Similarly, rushing to write a takedown, a counter-phenomenon more prevalent with every big new release, shows the same shocked inability to hold it in—to think before writing. It’s not the love or the hate that bothers me—it’s the speed. Rushing to the keyboard isn’t pretty, even if you’re still dressed in pink. In the case of Barbie, the opposite of the hot pink take is dressed just as loud.
There’s a silent movie by Ernst Lubitsch from 1919 called The Doll, in which a woman has to pretend she’s a doll to her fiancé while also convincing him that she’s convincing a wedding party that she’s a real person (which she is). This strikes me as a more sophisticated approach to the gender bind than anything in Greta Gerwig’s Barbie, in which the doll-as-doll (Margot Robbie), now in the real world, goes up to a construction crew (the working class) to announce that she doesn’t have a vagina. That just seems schizophrenic, or hysterical in the old-school sense, instead of funny.
I guess it’s a joke about white privilege, or blonde privilege, but the construction workers don’t really get vulgar with Barbie, like they might in the real real world.
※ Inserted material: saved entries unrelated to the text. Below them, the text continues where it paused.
(** ** Adding an attribute *)

(** [name]: the name of the attribute, which may be null; [refs]: the list of
    references, which may be null too.  The status, the class and the references. *)
Definition add_attribute (name : option cstr) (attr : attribute_struct) (c : class_struct)
    (refs : option (list attribute_ref_struct)) : bool * class_struct * option (list attribute_ref_struct) :=
  match name with
  | None => (false, c, refs)
  | Some name =>
      let attr := with_name name attr in
      let known n := bool_decide (find_attribute_by_name c n ≠ None) in
      if known name || existsb known (attr_aliases attr) then (false, c, refs)
      else if is_primary_key attr && negb (is_required attr) then (false, c, refs)
      else if is_multi_line attr && is_repeatable attr then (false, c, refs)
      else
        let local_id := match last (attribute_list c) with None => attr_local_id attr | Some a => attr_local_id a + 1 end in
        let '(refs, global_id) := match refs with
                                  | None => (None, attr_global_id attr)
                                  | Some l => let '(l, id) := add_global_attribute attr l in (Some l, id)
                                  end in
        (true, with_attributes (attribute_list c ++ [with_ids global_id local_id attr]) c, refs)
  end.

Definition aliased (aliases : list string) (a : attribute_struct) : attribute_struct :=
  with_texts (foldl (λ l s, (add_attribute_alias l (lit s)).2) (attr_aliases a) aliases) (attr_format a) (attr_description a) a.
(** the attributes of the base schema *)
Definition base_schema : list attribute_struct :=
  let create name desc index type hierarchical required repeatable primary multi_line private :=
    create_attribute (lit name) (Some (lit desc)) None index type hierarchical required repeatable primary multi_line private in
  [aliased ["CN"; "Object-Type"; "Schema-Name"]%string
     (create "Class-Name"%string "Type of the object."%string INDEX_NONE TYPE_TEXT false true false false false false);
   create "ID"%string "Globally unique object identifier"%string INDEX_EXACTLY TYPE_TEXT true false false false false false;
   aliased ["AA"%string]
     (create "Auth-Area"%string "Authority area to which the object belongs"%string INDEX_NONE TYPE_TEXT
             true true false false false false);
   aliased ["UP"%string]
     (create "Updated"%string "Last modification time/serial number"%string INDEX_NONE TYPE_TEXT
             false false false false false false);
   aliased ["GRD"%string]
     (create "Guardian"%string "Guardian object"%string INDEX_NONE TYPE_ID false false true false false false);
   aliased ["PVT"%string]
     (create "Private"%string "object is private"%string INDEX_NONE TYPE_TEXT false false false false false true);
   create "TTL"%string "Time to live"%string INDEX_NONE TYPE_TEXT false false false false false false].
Fixpoint add_attributes (l : list attribute_struct) (c : class_struct) (refs : option (list attribute_ref_struct)) :
    bool * class_struct * option (list attribute_ref_struct) :=
  match l with
  | [] => (true, c, refs)
  | a :: l =>
      let '(ok, c, refs) := add_attribute (Some (attr_name a)) a c refs in
      if ok then add_attributes l c refs else (false, c, refs)
  end.
Definition add_base_schema (c : class_struct) (refs : option (list attribute_ref_struct)) :
    bool * class_struct * option (list attribute_ref_struct) := add_attributes base_schema c refs.

Definition is_base_attr (attr : attribute_struct) : bool :=
  existsb (λ s, STR_EQ (attr_name attr) (lit s))
    ["Class-Name"; "CN"; "Object-Type"; "Schema-Name"; "ID"; "Auth-Area"; "AA"; "Updated"; "UP"; "Guardian"; "GRD";
     "Private"; "PVT"; "TTL"]%string.

(** ** Reading the attribute file *)

Definition translate_index_type (itype : cstr) : attr_index_type :=
  if STR_EQ itype ($"ALL") then INDEX_ALL
  else if STR_EQ itype ($"EXACT") then INDEX_EXACTLY
  else if STR_EQ itype ($"CIDR") then INDEX_CIDR
  else if STR_EQ itype ($"SOUNDEX") then INDEX_SOUNDEX
  else INDEX_NONE.
Definition translate_attr_type (type : cstr) : attr_type :=
  if STR_EQ type ($"SEE-ALSO") then TYPE_SEE_ALSO
  else if STR_EQ type ($"ID") then TYPE_ID
  else TYPE_TEXT.
Definition show_attribute_type (type : attr_type) : cstr :=
  match type with TYPE_SEE_ALSO => $"SEE-ALSO" | TYPE_ID => $"ID" | TYPE_TEXT => $"TEXT" end.
Definition show_index_type (index : attr_index_type) : cstr :=
  match index with
  | INDEX_NONE => $"NONE" | INDEX_ALL => $"ALL" | INDEX_EXACTLY => $"EXACT" | INDEX_SOUNDEX => $"SOUNDEX"
  | INDEX_CIDR => $"CIDR" | INDEX_MAX_TYPE => $"UNKNOWN"
  end.

(** An attribute that is being read: its name, which is null at first, and the rest *)
Definition named_attr : Type := option cstr * attribute_struct.

Definition read_attr_field (tag datum : cstr) (s : named_attr) : named_attr :=
  let '(name, a) := s in
  let named t := STR_EQ tag (lit t) in
  let b := true_false datum in
  let flags req prim rep multi hier priv := (name, with_flags req prim rep multi hier priv a) in
  if named "attribute" then (Some datum, a)
  else if named "attribute-alias" then
    (name, with_texts (add_attribute_alias (attr_aliases a) datum).2 (attr_format a) (attr_description a) a)
  else if named "description" then (name, with_texts (attr_aliases a) (attr_format a) (Some datum) a)
  else if named "is-primary-key" then
    flags (is_required a) b (is_repeatable a) (is_multi_line a) (is_hierarchical a) (is_private a)
  else if named "is-hierarchical" then
    flags (is_required a) (is_primary_key a) (is_repeatable a) (is_multi_line a) b (is_private a)
  else if named "is-repeatable" then
    flags (is_required a) (is_primary_key a) b (is_multi_line a) (is_hierarchical a) (is_private a)
  else if named "is-required" then
    flags b (is_primary_key a) (is_repeatable a) (is_multi_line a) (is_hierarchical a) (is_private a)
  else if named "is-multi-line" then
    flags (is_required a) (is_primary_key a) (is_repeatable a) b (is_hierarchical a) (is_private a)
  else if named "is-private" then
    flags (is_required a) (is_primary_key a) (is_repeatable a) (is_multi_line a) (is_hierarchical a) b
  else if named "format" then (name, with_texts (attr_aliases a) (Some datum) (attr_description a) a)
  else if named "index" then (name, with_types (translate_index_type datum) (attr_kind a) a)
  else if named "type" then (name, with_types (attr_index a) (translate_attr_type datum) a)
  else s.

(** the loop and what follows it; [content]: content_flag *)
Fixpoint read_attr_lines (ls : list cstr) (s : named_attr) (content : bool) (c : class_struct)
    (refs : option (list attribute_ref_struct)) : outcome (class_struct * option (list attribute_ref_struct)) :=
  match ls with
  | [] => Ret (if content then let '(_, c, refs) := add_attribute s.1 s.2 c refs in (c, refs) else (c, refs))
  | line :: ls =>
      if is_separator line then
        let '(_, c, refs) := add_attribute s.1 s.2 c refs in read_attr_lines ls (None, blank_attr) false c refs
      else
        td ← config_line line;
        match td with
        | Some (tag, datum) => read_attr_lines ls (read_attr_field tag datum s) true c refs
        | None => read_attr_lines ls s content c refs
        end
  end.
Definition read_attributes (fs : filesystem) (c : class_struct) (refs : option (list attribute_ref_struct)) :
    outcome (bool * class_struct * option (list attribute_ref_struct)) :=
  match attr_file c with
  | None => Ret (true, c, refs)
  | Some file =>
      match fs file with
      | None => Ret (false, c, refs)
      | Some f =>
          ls ← lines_of f;
          '(c, refs) ← read_attr_lines ls (None, blank_attr) false c refs;
          Ret (true, c, refs)
      end
  end.

(** ** Writing it *)

Definition write_attribute_defs (attr : attribute_struct) : list cstr :=
  let line (tag : string) (v : cstr) := field (lit tag) 1 v in
  let text (tag : string) (v : option cstr) := match v with Some ((_ :: _) as v) => [line tag v] | _ => [] end in
  [line "attribute" (attr_name attr)] ++ (line "attribute-alias" <$> attr_aliases attr)
  ++ text "description"%string (attr_description attr) ++ text "format"%string (attr_format attr)
  ++ [line "is-primary-key" (true_false_str (is_primary_key attr)); line "is-required" (true_false_str (is_required attr));
      line "is-repeatable" (true_false_str (is_repeatable attr)); line "is-multi-line" (true_false_str (is_multi_line attr));
      line "is-hierarchical" (true_false_str (is_hierarchical attr)); line "is-private" (true_false_str (is_private attr));
      line "index" (show_index_type (attr_index attr)); line "type" (show_attribute_type (attr_kind attr))].
Fixpoint write_attribute_list (l : list attribute_struct) : list cstr :=
  match l with
  | [] => []
  | attr :: l =>
      (if is_base_attr attr then [] else write_attribute_defs attr ++ match l with [] => [] | _ => [$"-----"] end)
      ++ write_attribute_list l
  end.
Definition with_db_dir (dir : cstr) (c : class_struct) : class_struct :=
  Class_ (class_id c) (class_name c) (class_aliases c) dir (parse_program c) (attribute_list c) (class_description c)
         (attr_file c) (class_version c).
(** The class is among the results, as make_config_dir changes the path of its directory. *)
Definition write_class_attributes (mkdir_ok open_ok : list cstr → cstr → bool) (file : option cstr) (suffix : cstr)
    (c : class_struct) (w : writing) : outcome (bool * class_struct * writing) :=
  match file with
  | Some ((_ :: _) as file) =>
      '(ok, c, w) ← (if has_dir w (db_dir c) then Ret (true, c, w)
                     else '(ok, dir, w) ← make_config_dir mkdir_ok (db_dir c) w; Ret (ok, with_db_dir dir c, w));
      if negb ok then Ret (false, c, w)
      else
        match attribute_list c with
        | [] => Ret (false, c, w)
        | l =>
            name ← new_file file suffix;
            '(ok, w) ← open_file_to_write mkdir_ok open_ok name w;
            Ret (if ok : bool then (true, c, wrote_file name (text (write_attribute_list l)) w) else (false, c, w))
        end
  | _ => Ret (false, c, w)
  end.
In fact, freed from her Barbieland enclave, she strides through Los Angeles unharassed. Everyone is nice to her, including the owner of a store where she’s shoplifting, and then the police, who let her go. The only meanie is a teenage girl who calls Barbie a fascist, also a joke because we already know Barbie is totally, perfectly egalitarian as a citizen of Barbieland, except with Ken (Ryan Gosling), who is beneath her as a member of a caste born to be her accessory and nothing more, and who is also homeless. Supposedly things are the opposite in the real world, but we never quite see that. We just have to take it for granted that there, in reality, the Barbies are the accessories for the Kens, even though there are women doctors who stop Ken from performing surgery just because he wants to.
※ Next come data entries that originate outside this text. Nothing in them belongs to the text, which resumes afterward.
Definition examin_class_db_dir (path : option cstr) : outcome (option examin_error) :=
  examin_under_root (examin_directory_name fs) fullpath root_dir path.
Definition examin_class_attr_file (path : option cstr) : outcome (option examin_error) :=
  examin_under_root (examin_file_name directory_exists) fullpath root_dir path.
(** an absolute path is not looked at, but the array, as it is *)
Definition examin_class_parse_prog (path : option cstr) : outcome (option examin_error) :=
  match path with
  | None => Ret (Some ERW_NDEF)
  | Some [] => Ret (Some ERW_EMTYSTR)
  | Some path =>
      let examin p := examin_executable_name fs directory_exists executable (Some p) in
      if is_rel_path (Some path) then
        match examin path with
        | None => Ret None
        | Some _ =>
            let p := take 511 bin_path ++ [SLASH] ++ take 511 path in
            if (length p <? 512)%nat then Ret (examin p) else Fault
        end
      else _ ← strlen new_path; Ret (examin (cstring new_path))
  end.

Definition verify_class (s : schema_struct) (c : class_struct) : outcome bool :=
  let once name := fine (examin_class_name (Some name)) && (count_class_entries (class_list s) name <=? 1)%nat in
  if negb (once (class_name c) && forallb once (class_aliases c)) then Ret false
  else
    dir ← examin_class_db_dir (Some (db_dir c));
    if negb (fine dir) then Ret false
    else
      file ← examin_class_attr_file (attr_file c);
      if negb (fine file) then Ret false
      else if negb (fine (examin_schema_version (class_version c))) then Ret false
      else
        prog ← match parse_program c with Some (_ :: _) => examin_class_parse_prog (parse_program c) | _ => Ret None end;
        Ret (fine prog && (0 <=? class_id c) && verify_attribute_list c).
Fixpoint verify_classes (s : schema_struct) (l : list class_struct) : outcome bool :=
  match l with
  | [] => Ret true
  | c :: l => ok ← verify_class s c; if ok : bool then verify_classes s l else Ret false
  end.
(** [dead]: the last class of the list has been destroyed.  The check of the
    first class counts the names of all classes, if its own name is fine. *)
Definition verify_schema (dead : bool) (s : option schema_struct) : outcome bool :=
  s ← of_option s;
  match class_list s with
  | [] => Ret false
  | c :: l =>
      if dead && (bool_decide (l = []) || fine (examin_class_name (Some (class_name c)))) then Fault
      else verify_classes s (c :: l)
  end.
End Verify.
Real people are not Barbies or Kens, as much as some of them might try, and even in the psychic history of Barbie as a childhood toy, Barbie is not like the Gerwig-Robbie Barbie. The problem here is that this is a Mattel movie, so Barbie can’t cross into another unreal world, the one where she freely consorts with her “natural” boyfriend, G.I. Joe, who is a Hasbro product and therefore not admitted into the movie world of Barbie. When my sister and I were children, her Barbies went on many, many dates with G.I. Joe, and with another object of Barbie’s affection my sister called “the big Gumby.” In these scenarios, Barbie and Joe and Gumby all seemed to get along pretty well. Things got rough, yes, but in the end everything worked out. There was no war like there is in the movie.
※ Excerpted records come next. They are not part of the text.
(** [None]: the file is given up *)
Definition read_area_field (tag datum : cstr) (s : named_area) : option named_area :=
  let '(name, a) := s in
  let named t := STR_EQ tag (lit t) in
  let primary := bool_decide (aa_type a = AUTH_AREA_PRIMARY) in
  if named "type" then Some (name, with_type (translate_auth_area_type (Some datum)) a)
  else if named "name" then Some (Some datum, a)
  else if named "schema-file" then
    if negb (file_exists fs datum) && primary then None
    else Some (name, with_area_files (Some datum) (soa_file a) (data_dir a) (xfer_arg a) a)
  else if named "soa-file" then
    if negb (file_exists fs datum) && primary then None
    else Some (name, with_area_files (schema_file a) (Some datum) (data_dir a) (xfer_arg a) a)
  else if named "data-dir" then
    if negb (directory_exists datum) && primary then None
    else Some (name, with_area_files (schema_file a) (soa_file a) (Some datum) (xfer_arg a) a)
  else if named "master" then
    let '(ok, l) := add_server resolve (aa_master a) datum in
    if ok : bool then Some (name, with_servers l (aa_slave a) a) else None
  else if named "slave" then
    let '(ok, l) := add_server resolve (aa_slave a) datum in
    if ok then Some (name, with_servers (aa_master a) l a) else None
  else if named "xfer-arg" then
    Some (name, with_area_files (schema_file a) (soa_file a) (data_dir a) (Some datum) a)
  else if named "guardian" then Some (name, (add_auth_area_guardian a datum).2)
  else Some s.

Fixpoint read_area_lines (ls : list cstr) (s : named_area) (content : bool) (cfg : config) : outcome (bool * config) :=
  match ls with
  | [] => if content then '(_, cfg) ← add_auth_area s.1 s.2 cfg; Ret (true, cfg) else Ret (true, cfg)
  | line :: ls =>
      if is_separator line then
        '(_, cfg) ← add_auth_area s.1 s.2 cfg; read_area_lines ls (None, blank_area) false cfg
      else
        td ← config_line line;
        match td with
        | Some (tag, datum) =>
            match read_area_field tag datum s with
            | Some s => read_area_lines ls s true cfg
            | None => Ret (false, cfg)
            end
        | None => read_area_lines ls s content cfg
        end
  end.
Definition read_auth_areas (file : cstr) (cfg : config) : outcome (bool * config) :=
  match fs file with
  | None => Ret (false, cfg)
  | Some f =>
      cfg ← match areas cfg with Some _ => destroy_auth_area_list cfg | None => Ret cfg end;
      ls ← lines_in BUFSIZ f;
      read_area_lines ls (None, blank_area) false cfg
  end.
End ReadAreas.

(** ** Creating and deleting areas *)

Definition or_default (o : option cstr) (d : outcome cstr) : outcome (option cstr) :=
  match o with Some ((_ :: _) as s) => Ret (Some s) | _ => d ← d; Ret (Some d) end.
(** a name in an array of MAX_FILE bytes: strncpy of the first part, strncat of the others *)
Definition default_name (parts : list cstr) : outcome cstr :=
  let name := concat (take 511 <$> parts) in if (length name <? 512)%nat then Ret name else Fault.

(** [now]: the time stamp, [hostname]: what sys_gethostname gives *)
Definition create_auth_area (regexec : cstr → cstr → bool) (ni0 : netinfo) (now hostname : cstr) (aa : auth_area_struct)
    (cfg : config) : outcome (bool * config) :=
  match aa_name aa with
  | [] => Ret (false, cfg)
  | name =>
      '(ok, name, dir) ← check_aa_syntax regexec ni0 name;
      if negb ok then Ret (false, cfg)
      else if is_duplicate_aa (with_aa_name name aa) (area_list cfg) then Ret (false, cfg)
      else
        let dir := default [] dir in
        let soa := aa_soa aa in
        let at_least z d := if 0 <? z then z else d in
        schema ← or_default (schema_file aa) (default_name [dir; $"/"; $"schema"]);
        soa_f ← or_default (soa_file aa) (default_name [dir; $"/"; $"soa"]);
        data ← or_default (data_dir aa) (default_name [dir; $"/"; $"data"]);
        server ← or_default (primary_server soa) (default_name [hostname; $":"; $"4321"]);
        master ← or_default (hostmaster soa) (default_name [$"hostmaster"; $"@"; hostname]);
        let serial := match serial_no soa with [] => now | s => s end in
        let newsoa := Soa server master serial (at_least (refresh_interval soa) 3600) (at_least (increment_interval soa) 1800)
                        (at_least (retry_interval soa) 60) (at_least (time_to_live soa) 86400) in
        let newaa := AuthArea name (if decide (aa_type aa = AUTH_AREA_PRIMARY) then Some (Schema [] []) else None) (aa_type aa)
                       None newsoa schema soa_f data None 0 None None in
        Ret (true, Config (Some (area_list cfg ++ [newaa])) (class_refs cfg) (stale cfg) (dangling_areas cfg))
  end.

(** The first area of the name goes; the references of its classes keep it.  A
    class that has been destroyed is destroyed once more. *)
Definition delete_auth_area (name : option cstr) (cfg : config) : outcome (bool * config) :=
  match name with
  | Some ((_ :: _) as name) =>
      match list_find (λ a, STR_EQ (aa_name a) name) (area_list cfg) with
      | Some (p, aa) =>
          if bool_decide (p ∈ dangling_areas cfg) then Fault
          else
            Ret (true, Config (delete p <$> areas cfg) (forget_area aa <$> class_refs cfg)
                         (now_stale aa (class_refs cfg) (stale cfg))
                         ((λ k, if (p <? k)%nat then pred k else k) <$> dangling_areas cfg))
      | None => Ret (false, cfg)
      end
  | _ => Ret (false, cfg)
  end.

(** ** Checking areas *)

Definition get_server_hostaddr (serv : server_struct) : cstr :=
  match server_name serv with [] => server_addr serv | name => name end.
Definition count_server_entries (l : list server_struct) (serv : server_struct) : nat :=
  length (filter (λ s, STR_EQ (get_server_hostaddr s) (get_server_hostaddr serv) && (server_port s =? server_port serv)) l).
Definition count_guardian_entries (l : list cstr) (s : cstr) : nat := length (filter (λ g, STR_EQ g s) l).

Definition examin_guardian_item (s : option cstr) : option examin_error :=
  if NOT_STR_EXISTS s then Some ERW_EMTYSTR else None.
(** an address of the wrong format is only logged *)
Definition examin_email_address (addr : option cstr) : option examin_error :=
  match addr with None => Some ERW_NDEF | Some [] => Some ERW_EMTYSTR | _ => None end.
Definition examin_aa_hostmaster_str (s : option cstr) : option examin_error :=
  if NOT_STR_EXISTS s then Some ERW_EMTYSTR else examin_email_address s.
Definition examin_serial_num (s : option cstr) : option examin_error := examin_timestamp s.
Definition examin_aa_xfer_arg (s : option cstr) : option examin_error := None.
Definition examin_port_str (port : option cstr) : option examin_error :=
  match port with
  | Some ((_ :: _) as p) =>
      if negb (is_number_str port) then Some ERW_NUMSTR else if atoi p <? 1 then Some ERW_NUMVAL else None
  | _ => Some ERW_EMTYSTR
  end.

Section VerifyAreas.
Context (regexec : cstr → cstr → bool) (ni0 : netinfo).

Definition examin_hostname (name : option cstr) : outcome (option examin_error) :=
  match name with
  | Some ((_ :: _) as n) =>
      match strchr n DOT with
      | None => Ret None
      | Some _ => ok ← is_valid_hostname regexec n; Ret (if ok : bool then None else Some ERW_DNSSTR)
      end
  | _ => Ret (Some ERW_EMTYSTR)
  end.
(** the parts in arrays of BUFSIZ bytes *)
Definition examin_primary_server_str (server : option cstr) : outcome (option examin_error) :=
  match server with
  | Some (_ :: _) =>
      a ← split_list server (chr 58) 2;
      match arg_strings a with
      | [host; port] =>
          e ← examin_hostname (Some (take (BUFSIZ - 1) host));
          match e with Some e => Ret (Some e) | None => Ret (examin_port_str (Some (take (BUFSIZ - 1) port))) end
      | _ => Ret (Some ERW_FMTSERV)
      end
  | _ => Ret (Some ERW_EMTYSTR)
  end.
(** sscanf into arrays of BUFSIZ bytes *)
Definition examin_server_str (server : cstr) : outcome (option examin_error) :=
  let word s := takewhile (λ c, negb (isspace c)) (dropwhile isspace s) in
  let name := word server in
  let port := word (drop (length name) (dropwhile isspace server)) in
  if (length name <? BUFSIZ)%nat && (length port <? BUFSIZ)%nat then
    e ← examin_hostname (Some name);
    match e with Some e => Ret (Some e) | None => Ret (examin_port_str (Some port)) end
  else Fault.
That’s because the new Barbie movie reflects a conformist world more infantile than the one in which Barbie and Gumby could spend a night on the town in my sister’s bedroom. Gerwig’s Barbie is basically the origin story of Wonder Woman transposed into the world of the 1994 Flintstones movie. I don’t mean just the production design, which reminded me of that more than the Wachowskis’ Speed Racer (2008) or anything from the 1950s by Frank Tashlin. I mean the whole suburban, upper-middle-class California binary of a movie based on Hanna-Barbera cartoons, in which the husbands are dumb and the wives always get the upper hand. In Barbie, the women, in the end, use their feminine wiles to keep the Kens from the ballot box, as if they were a bunch of Trump-supporting Republican women in Arizona thinking up ways to suppress the vote.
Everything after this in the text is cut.